What was the impact of the Civil War on civil liberties?
Discussing this question in a broader historical context is important. The existence of civil liberties requires that people be free to live their lives as they see fit. Prior to and during the Civil War, there were no civil liberties for approximately four million slaves in the Confederate States. This was most famously expressed in the 1857 Dred Scott ruling by the Supreme Court, when America’s highest judicial institution declared that slaves were a form of private property. To talk about the impact of the Civil War on civil liberties requires consideration to be given to the question of what the contribution of the conflict was to changing this state of affairs. The victory of the Union resulted in the greatest confiscation of private property to that point in history, freeing the slaves. Examples can be cited during the war to show that Lincoln broke with constitutional principles, but it needs to be remembered that from the standpoint of the north, and all progressive forces internationally who backed Lincoln’s struggle, the Confederacy was in violation of the Constitution, which declared everyone to be created equal. From 1863, when Lincoln explicitly declared the abolition of slavery to be a necessary goal in the Emancipation Proclamation, the war had a liberating impact. This was summed up in Lincoln’s famous remark that the conflict was a war “for a new birth of freedom.”
The subsequent policies of racist segregation that persisted until the 1960s and 1970s did not emerge directly out of the war but only following the ending of reconstruction in 1877.
In 1861, Lincoln suspended the writ of habeas corpus without congressional approval, as he argued that he was suppressing a domestic rebellion, not fighting a war. This suspension meant that people could no longer be quickly released if their imprisonment was not deemed legal by a court. In April of 1861, a Maryland citizen named John Merryman was jailed for speaking against the Union and for supporting the south, and he tried to raise a group of soldiers to fight for the Confederacy. Merryman asked for a writ of habeas corpus from Supreme Court Chief Justice Taney, who ordered Merryman released. However, the commander of Fort McHenry refused to release Merryman because of Lincoln's order, and, in response, Taney issued his famous decision that only the Congress could suspend the writ of habeas corpus in his opinion Ex Parte Merryman. The Constitution allows habeas corpus rights to be suspended in times of rebellion, but it is unclear whether the President or Congress has the right to suspend these rights.

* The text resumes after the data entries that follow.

Lemma str_replace_chr_prefix c new p s :
  str_all (λ d, negb (Ascii.eqb d c)) p = true → str_replace_chr c new (p +:+ s) = p +:+ str_replace_chr c new s.
Proof.
  induction p as [|d p IH]; [done|]. rewrite !str_app_cons. cbn [str_all str_replace_chr].
  intros [Hd Hp]%andb_true_iff. apply negb_true_iff in Hd. by rewrite Hd, IH.
Qed.

(** [parse_datetime] undoes [format_datetime]. *)
Lemma parse_formatted u : instant_in_range u = true → parse_datetime (iso_body u +:+ "Z") = Ok (utc u).
Proof.
  intros Hr. unfold parse_datetime. rewrite str_replace_chr_prefix by (by apply iso_body_chars).
  change (str_replace_chr "Z"%char "+00:00" "Z") with "+00:00". rewrite <- isoformat_body.
  by rewrite fromisoformat_isoformat.
Qed.

(** The fields of an override as the commands make them: instants in UTC. *)
Definition order (m why : string) (t : Z) (expiry : option Z) : RuntimeModeOverride :=
  {| mode := m; reason := why; created_at := utc t; expires_at := utc <$> expiry |}.

Definition payload_of (m why : string) (t : Z) (expiry : option Z) : pydict :=
  [("mode", VStr m); ("reason", VStr why); ("created_at", VStr (iso_body t +:+ "Z"));
   ("expires_at", v_opt_str ((λ u, iso_body u +:+ "Z") <$> expiry))].
(** [_number]. *)
Definition finite_number (value : pyval) : option float :=
  x ← num_of value; if f_is_nan x || f_is_inf x then None else Some x.

(** [x or y] for an optional number. *)
Definition number_or (x : option float) (y : float) : float :=
  match x with Some x => if f_is_zero x then y else x | None => y end.

(** [_initial_state]. *)
Definition initial_episode (session_id : string) (spot : option float) (now : Z) : pydict :=
  [("schema_version", VInt 1); ("session_id", VStr session_id);
   ("phase", VStr (enum_value OBSERVING)); ("phase_at", vtime now); ("updated_at", vtime now);
   ("session_open", v_opt_float spot); ("session_high", v_opt_float spot); ("session_low", v_opt_float spot);
   ("current_spot", v_opt_float spot); ("transition_history", VList []);
   ("quality", VStr match spot with Some _ => "ready" | None => "spot_unavailable" end);
   ("automatic_ordering", VBool false); ("broker_order_state", VStr "not_connected")].

(** The dicts of [state.get("transition_history") or []]. *)
Definition history_rows (v : pyval) : res (list pyval) :=
  match v_or v (VList []) with
  | VList l => Ok (filter (λ x, is_Some (dict_of x)) l)
  | VDict _ | VStr _ => Ok []
  | _ => Err TypeError
  end.
(* ===== verification/SessionEpisodeProps.v ===== *)
(** * What a session episode proves about its session

    On top of the refinement: the stored range is that of the session's spots,
    a confirmed reversal has its path in the observations, and a session has one
    break, after which the phases follow the graph. *)

From stdpp Require Import base list strings relations.
From Stdlib Require Import Ascii ZArith Lia.
From S2P Require Import Prelude PyStr PyFloat PyTime PyDateTime PyDict PyVal PyHash PyJson StateIo SessionEpisode SessionEpisodeSpec SessionEpisodeFacts.

#[local] Open Scope Z_scope.

(** ** Floats in order *)

Lemma feqb_refl x : finite x → feqb x x = true.
Proof. intros [Hn _]. apply feqb_key. destruct x; try done; by eexists. Qed.

Lemma fleb_refl x : finite x → fleb x x = true.
Proof. intros [Hn _]. by rewrite fleb_total, fltb_irrefl. Qed.

Lemma fleb_fltb_trans x y z : finite x → finite y → finite z → fleb x y = true → fltb y z = true → fleb x z = true.
Proof.
  intros [Hx _] [Hy _] [Hz _]. rewrite !fleb_total by done. intros H1%negb_true_iff H2. apply negb_true_iff.
  destruct (fltb z x) eqn:E; [|done]. by rewrite (fltb_trans _ _ _ H2 E) in H1.
Qed.

Lemma fltb_fleb_trans x y z : finite x → finite y → finite z → fltb x y = true → fleb y z = true → fleb x z = true.
Proof.
  intros [Hx _] [Hy _] [Hz _]. rewrite !fleb_total by done. intros H1 H2%negb_true_iff. apply negb_true_iff.
  destruct (fltb z x) eqn:E; [|done]. by rewrite (fltb_trans _ _ _ E H1) in H2.
Qed.

Lemma fmax_le_l h x y : finite h → finite x → finite y → fleb y h = true → fleb y (fmax h x) = true.
Proof. intros ???. unfold fmax, fgtb. destruct (fltb h x) eqn:E; [|done]. intros. by apply (fleb_fltb_trans y h x). Qed.
Lemma fmax_le_r h x : finite h → finite x → fleb x (fmax h x) = true.
Proof. intros [Hh _] [Hx _]. unfold fmax, fgtb. destruct (fltb h x) eqn:E; rewrite fleb_total by done; by rewrite ?fltb_irrefl, ?E. Qed.
Lemma fmin_le_l w x y : finite w → finite x → finite y → fleb w y = true → fleb (fmin w x) y = true.
Proof. intros ???. unfold fmin. destruct (fltb x w) eqn:E; [|done]. intros. by apply (fltb_fleb_trans x w y). Qed.
Lemma fmin_le_r w x : finite w → finite x → fleb (fmin w x) x = true.
Proof. intros [Hw _] [Hx _]. unfold fmin. destruct (fltb x w) eqn:E; rewrite fleb_total by done; by rewrite ?fltb_irrefl, ?E. Qed.

(** ** The range *)

Definition prices (l : list EpisodeInput) : list float := omap spot_of l.

Lemma prices_snoc l i : prices (l ++ [i]) = prices l ++ match spot_of i with Some x => [x] | None => [] end.
Proof. unfold prices. rewrite omap_app. cbn. by destruct (spot_of i). Qed.

(** The high, the low and the last of a list of prices. *)
Definition spans (xs : list float) (h w p : float) : Prop :=
  h ∈ xs ∧ w ∈ xs ∧ last xs = Some p ∧ Forall (λ x, fleb w x = true ∧ fleb x h = true) xs.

In 1863, Lincoln imposed martial law across the country with Congressional approval, meaning that he suspended the writ of habeas corpus nationwide. In addition, many people during the war were tried by military tribunals rather than in regular courts. Lincoln argued that such measures were necessary during the Civil War, and many historians argue that such measures were needed to keep the border states in the Union. However, others argue that his actions were a major violation of civil liberties.
One of the great debates in any democracy in crisis is whether individual rights should be sacrificed in exchange for national security. More recently, this became a subject of contention after the 2001 terrorist attacks on New York and Washington D.C. Abraham Lincoln was faced with similar rancor for his decisions during the Civil War. There were actions that Abraham Lincoln took as commander-in-chief that abridged civil liberties of American citizens. The biggest coup during Lincoln's administration was the institution of military tribunals to try citizens. Martial law was also declared. This means that civil authorities mus cede authority to military institutions. These actions denied Constitutional protections of due process of law and the rights of trial by jury. His actions were also violations of the constitutional principle of habeas corpus. First Amendment rights of freedoms of the press and speech were also curbed during the Civil War. These were drastic measures that would be unimaginable by today's standards.
The stakes were very high for Lincoln. If the North did not win the war, the Constitution would be rendered meaningless. For this reason, Lincoln viewed it as pointless to protect constitutional rights at the expense of winning the war.